Coleman Barks: About his poetry, he said once that he only does it because his friends like it. It’s like fixing tripe for him. It’s not something he likes particularly, but his friends like it, so he cooks it. He had come down out of Afghanistan to Anatolia, Turkey. He said the people there liked poetry. He said that if he had stayed up in the mountains, he would have been doing something else that did not involve language. Maybe, something more theoretical, philosophical, he didn’t specify. He said he’s only doing the poetry because he’s in this particular place, this particular time. That’s kind of discouraging. [Laughs]
Guernica: Rumi’s line “Dance in the middle of the fighting” seems especially outrageous and appropriate for today’s world.
Coleman Barks: I don’t know how you do that. We have the Cyclorama down here in Atlanta. You go in and see the Civil War. I wonder if we set up a Baghdad cyclorama, so people could see the fighting that’s going on right now. Make Baghdad a sort of a theme park, this foolish war. Folks could just look at it. That would be good. I’m thinking comedy is going to help a lot. There’s going to be Palestinian and Israeli comedy groups that walk the streets and have vests that blow up into flowers that try to say something comic about all this.
That wonderful Palestinian girl who put on her bombs and everything and walked into the pizza parlor and decided she didn’t want to do it. She decided she’d just as well have pizza with these folks. She’s one of the heroes, but we’ve got her in prison. She should be “Minister of Tourism” for Israel.
Guernica: How might he [Rumi] respond to the many kinds of religious fundamentalism which are rampant all over the world?
Coleman Barks: He didn’t like there to be religious boundaries. He said if you think there’s an important difference between being a Christian or a Jew or a Hindu or a Muslim or a Buddhist, then you’re making a division between your heart, what you love with, and the way you act in the world.

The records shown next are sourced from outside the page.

Record reads_as (mkey : Key.ProtocolKey) (x : Context_) (lk : Principal -> Lockout.Lockout) (p : Principal) (d : DumpPrincipal) : Prop := {
  ra_into : exists tl sid, into_principal mkey d = Ok (reloaded lk p tl, sid) /\
    forall t, t ∉ DumpKept.managed -> DumpKept.of_type t tl = DumpKept.of_type t (base_tl x p);
  ra_name : d_name d = Utf8.as_bytes (principal_id p);
  ra_record : writable_record d;
  ra_args : is_ok (strip_db_args (d_tl_data d)) = true;
  ra_hwm : is_km p = true -> realm p = x_realm x -> is_u32 (x_next_rid x) -> rid_hwm_of (d_tl_data d) = Some (x_next_rid x);
}.

Lemma no_args tl : DumpKept.of_type TL_DB_ARGS tl = [] -> is_ok (strip_db_args tl) = true.
Proof.
  intros H. unfold strip_db_args. fold (find_tl TL_DB_ARGS tl). by rewrite DumpKept.find_tl_of_type, H.
Qed.

Lemma dump_all rnd x mkey lk ps :
  (forall n, History.rng_works (rnd n)) -> Ops.key_usable mkey 0 ->
  Forall (fun p => DumpKept.kept mkey x p /\ forall n d, dump_principal (rnd n) x mkey (lk p) p = Ok d -> fits d) ps ->
  exists ds, dump_principals rnd x mkey lk false ps = Ok ds /\ Forall2 (reads_as mkey x lk) ps ds.
Proof using Laws.
  intros Hr Hk H. revert rnd Hr H. induction ps as [|p ps IH]; intros rnd Hr H; cbn [dump_principals]; [by exists []|].
  apply Forall_cons_iff in H as [[K Hf] H].
  destruct (DumpKept.persisted (rnd O) mkey (Hr O) Hk x (lk p) p K) as (d & tl & Ed & Ei & Ht & En). rewrite Ed.
  destruct (DumpKept.dump_wf (rnd O) mkey (Hr O) Hk x (lk p) p d K Ed (Hf _ _ Ed)) as (W & [_ Hl] & Hs).
  destruct (IH (fun n => rnd (S n))) as (ds & -> & H2); [intros n; apply Hr| |].
  { eapply List.Forall_impl; [|exact H]. intros q [Kq Hq]. split; [done|]. intros n. apply Hq. }
  exists (d :: ds). split; [done|]. constructor; [|done]. split.
  - by exists tl, (if rid p =? 0 then None else Some (x_domain x)).
  - done.
  - done.
  - apply no_args. rewrite (DumpKept.dump_tl (rnd O) mkey x (lk p) p d) by done. apply DumpKept.written_no_args.
  - intros Hkm Hre Hu. unfold rid_hwm_of. rewrite DumpKept.find_tl_of_type, (DumpKept.dump_tl (rnd O) mkey x (lk p) p d), DumpKept.written_hwm by done.
    cbn [head mbind option_bind contents]. rewrite length_to_le_bytes. cbn [Nat.ltb Nat.leb].
    rewrite take_ge by (by rewrite length_to_le_bytes). unfold is_u32 in Hu. by rewrite from_to_le_bytes by (cbn; lia).
Qed.
(* ===== verification/Gss.v ===== *)
(** * GSS-API per-message tokens

    Models [krb5-gss/src/wrap.rs], [mic.rs] and the token framing of [oid.rs]:
    RFC 4121 wrap and MIC tokens over a security context.  The context is a
    [GssContext] record; operations return the new context beside their
    result ([&mut self]). *)

From S2P Require Import Prelude Etype Primitives Cts Derive Weak Ops SeqState Der Name.

Module Gss.
Import SeqState.

(** Strings are their UTF-8 octets. *)
Record GssContext := mkCtx {
  session : Key.ProtocolKey;
  acceptor_subkey : option Key.ProtocolKey;
  send_seq : Z;
  recv : SeqState;
  initiator : bool;
  client : option bytes;
  delegated : option bytes;
  spnego_mech_list : option bytes;
  lifetime_end : Z;
  acceptor_skew : Z;
  gss_flags : Z;
  ticket_initial : bool;
  acceptor : option PrincipalName.PrincipalName;
  ticket_realm : option bytes;
  ap_rep_key : option Key.ProtocolKey;
  dce_style : bool;
  ap_req_time : option (Z * Z);
}.

Definition set_send_seq (c : GssContext) (n : Z) : GssContext :=
  mkCtx (session c) (acceptor_subkey c) n (recv c) (initiator c) (client c) (delegated c)
    (spnego_mech_list c) (lifetime_end c) (acceptor_skew c) (gss_flags c) (ticket_initial c)
    (acceptor c) (ticket_realm c) (ap_rep_key c) (dce_style c) (ap_req_time c).

Definition set_recv (c : GssContext) (r : SeqState) : GssContext :=
  mkCtx (session c) (acceptor_subkey c) (send_seq c) r (initiator c) (client c) (delegated c)
    (spnego_mech_list c) (lifetime_end c) (acceptor_skew c) (gss_flags c) (ticket_initial c)
    (acceptor c) (ticket_realm c) (ap_rep_key c) (dce_style c) (ap_req_time c).

Definition TOK_WRAP : bytes := [x05; x04].
Definition TOK_MIC : bytes := [x04; x04].
Definition FLAG_SENT_BY_ACCEPTOR : byte := x01.
Definition FLAG_SEALED : byte := x02.
Definition FLAG_ACCEPTOR_SUBKEY : byte := x04.

Definition KRB5_OID : bytes := [x2a; x86; x48; x86; xf7; x12; x01; x02; x02].

Definition has_flag (flags f : byte) : bool := negb (Z.land (u8z flags) (u8z f) =? 0).
Definition byte_or (a b : byte) : byte := z8 (Z.lor (u8z a) (u8z b)).

Definition seal_usage (initiator : bool) : Z := if initiator then 24 else 22.
Definition sign_usage (initiator : bool) : Z := if initiator then 25 else 23.

(** ** Token framing *)

Definition der_tlv (tag : byte) (body : bytes) : bytes := Der.push_tlv tag body.

Definition gss_wrap_app (tok_id inner : bytes) : bytes :=
  let body := der_tlv x06 KRB5_OID ++ tok_id ++ inner in
  der_tlv x60 body.

Definition der_len_decode (b : bytes) : result GssError (nat * Z) :=
  match Der.read_len b with
  | Some (len, hlen) => Ok (hlen, len)
  | None => Err GssTruncated
  end.

Definition gss_unwrap_app (token : bytes) : result GssError bytes :=
  if (length token <? 2)%nat || negb (bool_decide (head token = Some x60)) then Err GssTruncated
  else
    let? (hlen, blen') := der_len_decode (drop 1 token) in
    let start := (1 + hlen)%nat in
    if negb (Z.of_nat start + blen' =? blen token) then Err GssTruncated
    else
      let body := drop start token in
      if negb (bool_decide (head body = Some x06)) then Err GssTruncated
      else
        let? (olen, oid_len) := der_len_decode (drop 1 body) in
        if blen body <? 1 + Z.of_nat olen + oid_len then Err GssTruncated
        else Ok (drop (1 + olen + Z.to_nat oid_len) body).

Definition message_token (token : bytes) : result GssError bytes :=
  if bool_decide (head token = Some x60) then gss_unwrap_app token else Ok token.

(** ** Headers *)

Definition rotate_rrc (cipher : bytes) (rrc : Z) : bytes :=
  if (length cipher =? 0)%nat then cipher
  else
    let n := (Z.to_nat rrc mod length cipher)%nat in
    if (n =? 0)%nat then cipher
    else
      let split := (length cipher - n)%nat in
      drop split cipher ++ take split cipher.

Definition apply_send_rrc (tok : bytes) (rrc : Z) : result GssError bytes :=
  if (length tok <? 16)%nat then Err GssTruncated
  else
    let tok := write_at tok 6 (to_be_bytes 2 rrc) in
    let clen := (length tok - 16)%nat in
    if (clen =? 0)%nat then Ok tok
    else
      let n := (Z.to_nat rrc mod clen)%nat in
      if (n =? 0)%nat then Ok tok
      else
        let cipher := drop 16 tok in
        Ok (take 16 tok ++ drop n cipher ++ take n cipher).

Definition map_gss_cksum (e : Error) : GssError :=
  match e with BadChecksumSize => GssTruncated | _ => GssIntegrity end.

Definition rfc4121_ckhdr (toktype : bytes) (flags : byte) (seq : Z) (mic : bool) : bytes :=
  toktype ++ [flags; xff] ++ replicate 4 (if mic then xff else x00) ++ to_be_bytes 8 seq.

Definition check_direction (flags : byte) (initiator : bool) : result GssError unit :=
  if Bool.eqb (has_flag flags FLAG_SENT_BY_ACCEPTOR) initiator then Ok tt else Err GssIntegrity.

Definition verify_enc_header (plain : bytes) (flags : byte) (ec : nat) (seq : Z) : bool :=
  if (length plain <? 16 + ec)%nat then false
  else
    let h := drop (length plain - 16) plain in
    bool_decide (take 2 h = TOK_WRAP) && bool_decide (h !! 2%nat = Some flags)
    && bool_decide (h !! 3%nat = Some xff)
    && (from_be_bytes (slice h 4 6) =? Z.of_nat ec)
    && (from_be_bytes (slice h 8 16) =? seq).

Definition wrap_flags (initiator sealed : bool) : byte :=
  let flags := if negb initiator then FLAG_SENT_BY_ACCEPTOR else x00 in
  if sealed then byte_or flags FLAG_SEALED else flags.

Definition wrap_header (initiator sealed : bool) (seq : Z) : bytes :=
  TOK_WRAP ++ [wrap_flags initiator sealed; xff; x00; x00; x00; x00] ++ to_be_bytes 8 seq.

(** [header[2] |= extra] *)
Definition or_flags (header : bytes) (extra : byte) : bytes :=
  <[2%nat := byte_or (header !!! 2%nat) extra]> header.

Definition mic_header (initiator : bool) (extra : byte) (seq : Z) : bytes :=
  TOK_MIC ++ [byte_or extra (if initiator then x00 else FLAG_SENT_BY_ACCEPTOR)]
  ++ replicate 5 xff ++ to_be_bytes 8 seq.

Definition recv_key (c : GssContext) (flags : byte) : Key.ProtocolKey :=
  match acceptor_subkey c with
  | Some k => if has_flag flags FLAG_ACCEPTOR_SUBKEY then k else session c
  | None => session c
  end.

Definition send_key (c : GssContext) : Key.ProtocolKey * byte :=
  match acceptor_subkey c with
  | Some k => (k, FLAG_ACCEPTOR_SUBKEY)
  | None => (session c, x00)
  end.

Section Gss.
Context {Prim : Primitives}.

(** ** Wrap and unwrap; [rng] and [rng8] feed [encrypt]. *)

Definition wrap_conf_inner (rng rng8 : option bytes) (c : GssContext) (plaintext : bytes)
    (ec rrc : Z) : GssContext * result GssError bytes :=
  let usage := seal_usage (initiator c) in
  let '(key, extra) := send_key c in
  let header := or_flags (wrap_header (initiator c) true (send_seq c)) extra in
  let header := write_at header 4 (to_be_bytes 2 ec) in
  let to_enc := plaintext ++ replicate (Z.to_nat ec) xff ++ header in
  match Ops.encrypt rng rng8 key usage to_enc with
  | Err e => (c, Err (Inner e))
  | Ok cipher =>
      (set_send_seq c (wrapping_add 64 (send_seq c) 1), apply_send_rrc (header ++ cipher) rrc)
  end.

Definition mit_shaped_wrap_flags (rng rng8 : option bytes) (session : Key.ProtocolKey)
    (initiator : bool) (seq : Z) (plaintext : bytes) (extra_flags : byte) : result GssError bytes :=
  let usage := seal_usage initiator in
  let header := or_flags (wrap_header initiator true seq) extra_flags in
  let? cipher := map_err Inner (Ops.encrypt rng rng8 session usage (plaintext ++ header)) in
  Ok (header ++ cipher).

Definition mit_shaped_wrap rng rng8 session initiator seq plaintext : result GssError bytes :=
  mit_shaped_wrap_flags rng rng8 session initiator seq plaintext x00.

Definition wrap rng rng8 (c : GssContext) (plaintext : bytes) : GssContext * result GssError bytes :=
  wrap_conf_inner rng rng8 c plaintext 0 0.

Definition wrap_with_rrc rng rng8 (c : GssContext) (plaintext : bytes) (rrc : Z)
    : GssContext * result GssError bytes :=
  wrap_conf_inner rng rng8 c plaintext 0 rrc.

Definition wrap_integ (c : GssContext) (plaintext : bytes) : GssContext * result GssError bytes :=
  let usage := seal_usage (initiator c) in
  let '(key, extra) := send_key c in
  let header := or_flags (wrap_header (initiator c) false (send_seq c)) extra in
  let to_ck := plaintext ++ header in
  match Ops.checksum key usage to_ck with
  | Err e => (c, Err (Inner e))
  | Ok mac =>
      if U16_MAX <? blen mac then (c, Err GssTruncated)
      else
        let header := write_at header 4 (to_be_bytes 2 (blen mac)) in
        (set_send_seq c (wrapping_add 64 (send_seq c) 1), Ok (header ++ plaintext ++ mac))
  end.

That was such a wild and extreme thing to say in the 13th century with the Crusades coming across that peninsula. It’s pretty wild to say even now.
We’re all the same species. We all have children. We fall in love. We all have an impulse to praise and to worship. He says it’s all “thing,” it’s all one song that we’re singing. I think Joe Campbell would say that too.
Rumi would try to coax [fundamentalists] away from their identifications or, at least, make them more compassionate. He says that all of the wars and conflicts we have are all about names. It’s such a foolish thing to argue about names, when what we’re doing is all one thing. He says—it’s a beautiful image, it’s sort of a Christian image—that we can quit this argument because there’s a table that’s been set, and it’s waiting for us to come and sit down. That’s what he would do, he’d say, “Let’s serve some food.”